Common causes include:

  • When the CUDA-version of astra-toolbox is installed on a machine that does not have a GPU.

  • When the Python-version of astra-toolbox is installed on a machine that has a GPU but does not have the correct CUDA Runtime libraries installed.

  • Possibly after upgrading from Windows 10 to Windows 11, where the CUDA device drivers are not compatible with the new OS or have been misplaced or removed.

Troubleshooting Steps

  1. Check for a CUDA-Compatible GPU

    • Visit the NVIDIA CUDA GPUs page to confirm your GPU is compatible.

    • If you do not have a compatible GPU, install the Python-version of astra-toolbox instead of the CUDA-version.

  2. Verify astra-toolbox Version

    • Run mamba list astra-toolbox in a terminal.

    • Ensure you have the correct version:

  • Python-version:

    • Pattern: astra-toolbox=2.1*=py*

    • Example: astra-toolbox=2.1*=py310h7b2d6b3_0

  • CUDA-version:

    • Pattern: astra-toolbox=2.1*=py*_cuda*

    • Example: astra-toolbox=2.1.*=py310h7b2d6b3_0_cuda105

Note

  • If you have a CUDA-compatible GPU but the Python-version of astra-toolbox is installed, you can install the CUDA-version by running the command: mamba install astra-toolbox=2.1.*=py310h7b2d6b3_0_cuda105 in a terminal.

  • If you are still experiencing this issue in the instance where you have a CUDA-compatible GPU and the CUDA-version of astra-toolbox is installed, it’s likely that the issue is related to your CUDA Runtime libraries.

  1. Check CUDA Toolkit Installation and Environment Variable

    • Run nvcc --version in a terminal to check if the CUDA Toolkit 12.9 is installed and accessible i.e. your CUDA_PATH environment variable has been set correctly.
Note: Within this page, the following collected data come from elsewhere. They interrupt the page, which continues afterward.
(** [s.split(sep)] for a non-empty separator: [cur] is the piece being read,
    [skip] counts the separator characters still to pass over. *)
Fixpoint split_go (sep : string) (skip : nat) (cur s : string) : list string :=
  match s with
  | EmptyString => [cur]
  | String c s' =>
      match skip with
      | S k => split_go sep k cur s'
      | O =>
          if String.prefix sep s
          then cur :: split_go sep (String.length sep - 1) EmptyString s'
          else split_go sep 0 (cur ++ String c EmptyString) s'
      end
  end.

Definition split (sep s : string) : list string := split_go sep 0 EmptyString s.

(** [parts.join(sep)] *)
Definition join (sep : string) (parts : list string) : string :=
  String.concat sep parts.

(** Template-literal rendering of a counter. *)
Definition of_nat (n : nat) : string := NilEmpty.string_of_uint (Nat.to_uint n).

(** [x || fallback] on a string that may be [null] or [undefined]. *)
Definition or_else (x : option string) (fallback : string) : string :=
  match x with
  | Some s => if is_empty s then fallback else s
  | None => fallback
  end.

(** [a[a.length - 1]] *)
Definition last_elem {A} (l : list A) : option A := last l.

End JS.

(** ** Regular expressions

    The fragment of ECMAScript regular expressions the engine uses, matched by
    backtracking in the order the specification prescribes.  Every pattern of
    the source carries the [i] flag and none carries [m]. *)

Module Regex.

Inductive regex : Type :=
| Lit (w : string)                 (* a literal, letters compared without case *)
| Chr (cls : ascii -> bool)        (* one character of a class *)
| StarGreedy (cls : ascii -> bool) (* cls* *)
| StarLazy (cls : ascii -> bool)   (* cls*? *)
| End_                             (* $ *)
| Alt (r1 r2 : regex)
| Cat (r1 r2 : regex)
| Group (r : regex).               (* the capture group 1 *)

(** [.] matches all but line terminators; [\s] is white space; [\d] a digit. *)
Definition dot (c : ascii) : bool :=
  let n := nat_of_ascii c in negb ((n =? 10)%nat || (n =? 13)%nat).
Definition space (c : ascii) : bool := JS.is_space c.
Definition digit (c : ascii) : bool :=
  let n := nat_of_ascii c in (48 <=? n)%nat && (n <=? 57)%nat.

Fixpoint lit_prefix (w s : string) : option string :=
  match w, s with
  | EmptyString, _ => Some s
  | String _ _, EmptyString => None
  | String a w', String b s' =>
      if Ascii.eqb (JS.upper_char a) (JS.upper_char b) then lit_prefix w' s' else None
  end.

Section Matcher.
Context {A : Type}.

Definition orelse (x y : option A) : option A :=
  match x with Some _ => x | None => y end.

Fixpoint star_greedy (cls : ascii -> bool) (s : string)
    (k : string -> option A) : option A :=
  match s with
  | EmptyString => k s
  | String c s' => if cls c then orelse (star_greedy cls s' k) (k s) else k s
  end.

Fixpoint star_lazy (cls : ascii -> bool) (s : string)
    (k : string -> option A) : option A :=
  match s with
  | EmptyString => k s
  | String c s' => if cls c then orelse (k s) (star_lazy cls s' k) else k s
  end.

(** [rmatch r s cap k]: match [r] at the head of [s], then continue with [k]
    on the rest of the input and the text of group 1. *)
Fixpoint rmatch (r : regex) (s : string) (cap : option string)
    (k : string -> option string -> option A) : option A :=
  match r with
  | Lit w =>
      match lit_prefix w s with Some s' => k s' cap | None => None end
  | Chr cls =>
      match s with
      | String c s' => if cls c then k s' cap else None
      | EmptyString => None
      end
  | StarGreedy cls => star_greedy cls s (fun s' => k s' cap)
  | StarLazy cls => star_lazy cls s (fun s' => k s' cap)
  | End_ => if JS.is_empty s then k s cap else None
  | Alt r1 r2 => orelse (rmatch r1 s cap k) (rmatch r2 s cap k)
  | Cat r1 r2 => rmatch r1 s cap (fun s' cap' => rmatch r2 s' cap' k)
  | Group r1 =>
      rmatch r1 s cap (fun s' _ =>
        k s' (Some (JS.substring_to (String.length s - String.length s') s)))
  end.
End Matcher.

(** A match anchored at the head of [s]; the result is group 1. *)
Definition match_here (r : regex) (s : string) : option (option string) :=
  rmatch r s None (fun _ cap => Some cap).

(** [s.match(r)] without the [g] flag: the leftmost match. *)
Fixpoint exec (r : regex) (s : string) : option (option string) :=
  match match_here r s with
  | Some cap => Some cap
  | None =>
      match s with
      | EmptyString => None
      | String _ s' => exec r s'
      end
  end.

Fixpoint alts (ws : list string) : regex :=
  match ws with
  | [] => Lit EmptyString
  | [w] => Lit w
  | w :: ws' => Alt (Lit w) (alts ws')
  end.

Definition plus_greedy (cls : ascii -> bool) : regex := Cat (Chr cls) (StarGreedy cls).
Definition plus_lazy (cls : ascii -> bool) : regex := Cat (Chr cls) (StarLazy cls).

End Regex.

(** ** The text generator

    [openai.chat.completions.create] is the only effect of the engine.  A call
    either rejects (the awaiting code sees a thrown value) or resolves with a
    completion whose [choices[0].message.content] may be [null] and whose
    [usage] may be missing.  The generator decides from the calls issued so
    far, so two identical calls may be answered differently. *)

Module Gen.

Record Call : Type := mkCall {
  model : string;
  system : string;      (* content of the message with role 'system' *)
  user : string;        (* content of the message with role 'user' *)
  max_tokens : nat;
  temperature : Q
}.

Record Completion : Type := mkCompletion {
  content : option string;
  total_tokens : option nat
}.

(** A thrown value: an [Error] with its message, or anything else. *)
Inductive Thrown : Type :=
| ErrorObject (message : string)
| OtherValue.

Inductive Reply : Type :=
| Rejects (e : Thrown)
| Resolves (c : Completion).

Definition Generator : Type := list Call -> Call -> Reply.

Inductive Outcome (A : Type) : Type :=
| Returned (a : A)
| Threw (e : Thrown).
Arguments Returned {A} a.
Arguments Threw {A} e.

(** A computation reads the log of the calls issued so far (oldest first) and
    hands back its outcome with the extended log. *)
Definition M (A : Type) : Type := list Call -> Outcome A * list Call.

Definition ret {A} (a : A) : M A := fun log => (Returned a, log).
Definition throw {A} (e : Thrown) : M A := fun log => (Threw e, log).
Definition bind {A B} (m : M A) (f : A -> M B) : M B :=
  fun log =>
    match m log with
    | (Returned a, log') => f a log'
    | (Threw e, log') => (Threw e, log')
    end.

(** [try { m } catch (e) { ... }], handing both outcomes to the caller. *)
Definition attempt {A} (m : M A) : M (Outcome A) :=
  fun log => let '(o, log') := m log in (Returned o, log').

Definition lift {A} (o : Outcome A) : M A := fun log => (o, log).

Definition create (gen : Generator) (c : Call) : M Completion :=
  fun log =>
    (match gen log c with
     | Rejects e => Threw e
     | Resolves r => Returned r
     end, (log ++ [c])%list).

(** [xs.map(async (x, index) => ...)] followed by [Promise.all] when no
    callback rejects: the callbacks start in index order and each one reaches
    its generator call before the next starts. *)
Fixpoint map_indexed {A B} (f : nat -> A -> M B) (i : nat) (xs : list A) : M (list B) :=
  match xs with
  | [] => ret []
  | x :: xs' =>
      bind (f i x) (fun y =>
      bind (map_indexed f (S i) xs') (fun ys =>
      ret (y :: ys)))
  end.

(** [error instanceof Error ? error.message : 'Unknown error'] *)
Definition message_of (e : Thrown) : string :=
  match e with
  | ErrorObject m => m
  | OtherValue => "Unknown error"
  end.

Definition type_error (m : string) : Thrown := ErrorObject m.

End Gen.

Notation "'let*' x := m 'in' k" := (Gen.bind m (fun x => k))
  (at level 10, x name, m at level 100, k at level 200).
Notation "'let*' ' pat := m 'in' k" :=
  (Gen.bind m (fun x => match x with pat => k end))
  (at level 10, pat pattern, m at level 100, k at level 200).

(** ** ReasoningEngine (reasoning-engine.ts) *)

Module Reasoning.
Import Gen.

Inductive ReasoningType : Type :=
| chain_of_thought | react | tree_of_thoughts | self_reflection
| other_type (name : string).

Record ReasoningRequest : Type := mkRequest {
  input : string;
  type_ : ReasoningType;
  context : option string;   (* the JSON text of a truthy [context] *)
  req_max_tokens : option nat;
  req_temperature : option Q
}.

Record ReasoningStep : Type := mkStep {
  step_number : nat;
  step_type : string;
  thought : string;
  action : option string;
  observation : option string;
  confidence : Q
}.

Record ReasoningResult : Type := mkResult {
  response : string;
  reasoning : list ReasoningStep;
  result_confidence : Q;
  processing_time : Q;
  tokens_used : nat
}.

Record Stats : Type := mkStats {
  total_processes : Z;
  success_rate : Q;
  avg_processing_time : Q;
  avg_tokens_used : Q
}.

(** The statistics a fresh engine starts from. *)
Definition initial_stats : Stats :=
  {| total_processes := 0; success_rate := 1.0;
     avg_processing_time := 0; avg_tokens_used := 0 |}.

Definition completion_text (c : Completion) : string :=
  JS.or_else (content c) EmptyString.

(** [completion.usage?.total_tokens || 0] *)
Definition completion_tokens (c : Completion) : nat :=
  match total_tokens c with Some n => n | None => 0 end.

(** *** Prompts *)

Definition buildChainOfThoughtPrompt (input : string) (context : option string) : string :=
  let prompt := "Please solve this step by step, showing your reasoning:" ++ JS.nl ++ JS.nl ++ input in
  let prompt :=
    match context with
    | Some json => prompt ++ JS.nl ++ JS.nl ++ "Context: " ++ json
    | None => prompt
    end in
  prompt ++ JS.nl ++ JS.nl
    ++ "Think through this systematically, numbering each step of your reasoning.".

(** A string is truthy when it is there and not empty. *)
Definition when_truthy (x : option string) (f : string -> string) : string :=
  match x with
  | Some s => if JS.is_empty s then EmptyString else f s
  | None => EmptyString
  end.

(** The source also passes [request.context], which the body never reads. *)
Definition buildReactThoughtPrompt (input : string) (previousReasoning : list ReasoningStep) : string :=
  let prompt := "Question: " ++ input ++ JS.nl ++ JS.nl in
  let prompt :=
    if (0 <? length previousReasoning)%nat then
      fold_left (fun prompt step =>
          prompt ++ "Step " ++ JS.of_nat (step_number step) ++ ": " ++ thought step ++ JS.nl
            ++ when_truthy (action step) (fun a => "Action: " ++ a ++ JS.nl)
            ++ when_truthy (observation step) (fun o => "Observation: " ++ o ++ JS.nl))
        previousReasoning (prompt ++ "Previous reasoning steps:" ++ JS.nl)
      ++ JS.nl
    else prompt in
  prompt ++ "THOUGHT: What should I think about next to solve this problem?".

Definition buildReactActionPrompt (thought input : string) : string :=
  "Given this thought: " ++ JS.dquote ++ thought ++ JS.dquote ++ JS.nl ++ JS.nl
    ++ "For the question: " ++ JS.dquote ++ input ++ JS.dquote ++ JS.nl ++ JS.nl
    ++ "What ACTION should I take? (SEARCH, CALCULATE, ANALYZE, or ANSWER)".

(** The simulated action executor. *)
Definition executeAction (action input : string) : string :=
  let upper := JS.toUpperCase action in
  if JS.includes "SEARCH" upper then
    "Search results: [Simulated search results related to the query]"
  else if JS.includes "CALCULATE" upper then
    "Calculation complete: [Simulated calculation result]"
  else if JS.includes "ANALYZE" upper then
    "Analysis: [Simulated analysis results]"
  else if JS.includes "ANSWER" upper then
    "Final answer based on previous reasoning steps."
  else "Action executed successfully.".

(** *** Parsing the reply of the direct strategy *)

(** [/^\d+\.|step \d+/i]: the first alternative can only match at the head of
    the line, the second anywhere. *)
Definition numbered_head : Regex.regex :=
  Regex.Cat (Regex.plus_greedy Regex.digit) (Regex.Lit ".").
Definition step_word : Regex.regex :=
  Regex.Cat (Regex.Lit "step ") (Regex.plus_greedy Regex.digit).

Definition matched {A} (m : option A) : bool :=
  match m with Some _ => true | None => false end.

Definition is_step_line (line : string) : bool :=
  matched (Regex.match_here numbered_head line) || matched (Regex.exec step_word line).

Fixpoint parse_lines (lines : list string) (stepNumber : nat) : list ReasoningStep :=
  match lines with
  | [] => []
  | line :: rest =>
      if is_step_line line
      then {| step_number := stepNumber; step_type := "chain-of-thought";
              thought := line; action := None; observation := None;
              confidence := 0.8 |} :: parse_lines rest (S stepNumber)
      else parse_lines rest stepNumber
  end.

Definition parseChainOfThoughtReasoning (response : string) : list ReasoningStep :=
  let steps := parse_lines (JS.split JS.nl response) 1 in
  if (0 <? length steps)%nat then steps
  else [{| step_number := 1; step_type := "chain-of-thought";
           thought := response; action := None; observation := None;
           confidence := 0.7 |}].

(** [/(?:answer|conclusion|therefore|finally|result):\s*(.+?)(?:\n|$)/i] and
    [/(?:the answer is|the result is|we conclude that)\s*(.+?)(?:\n|$)/i] *)
Definition answer_tail : Regex.regex :=
  Regex.Cat (Regex.StarGreedy Regex.space)
    (Regex.Cat (Regex.Group (Regex.plus_lazy Regex.dot))
       (Regex.Alt (Regex.Lit JS.nl) Regex.End_)).

Definition patterns : list Regex.regex :=
  [ Regex.Cat (Regex.alts ["answer"; "conclusion"; "therefore"; "finally"; "result"])
      (Regex.Cat (Regex.Lit ":") answer_tail);
    Regex.Cat (Regex.alts ["the answer is"; "the result is"; "we conclude that"])
      answer_tail ].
    • If this fails, reinstall the CUDA Toolkit 12.9.

    • Set the environment variable CUDA_PATH to your CUDA installation path (e.g., C:\Program Files\NVIDIA GPU Computing Toolkit\CUDA\v12.9\bin):

      1. Use Windows Search to find and open “Edit environment variables for your account” .

      2. Click “New” under user variables.

      3. Set the variable name to CUDA_PATH and the value to your CUDA installation path.

      4. Restart your machine.

      5. Open a new terminal and run echo %CUDA_PATH% to confirm.

  2. Rebuild Your Developer Environment

    • After confirming CUDA is installed and CUDA_PATH is set, run python3 ./setup.py create_dev_env to ensure the correct astra-toolbox version and CUDA libraries are available.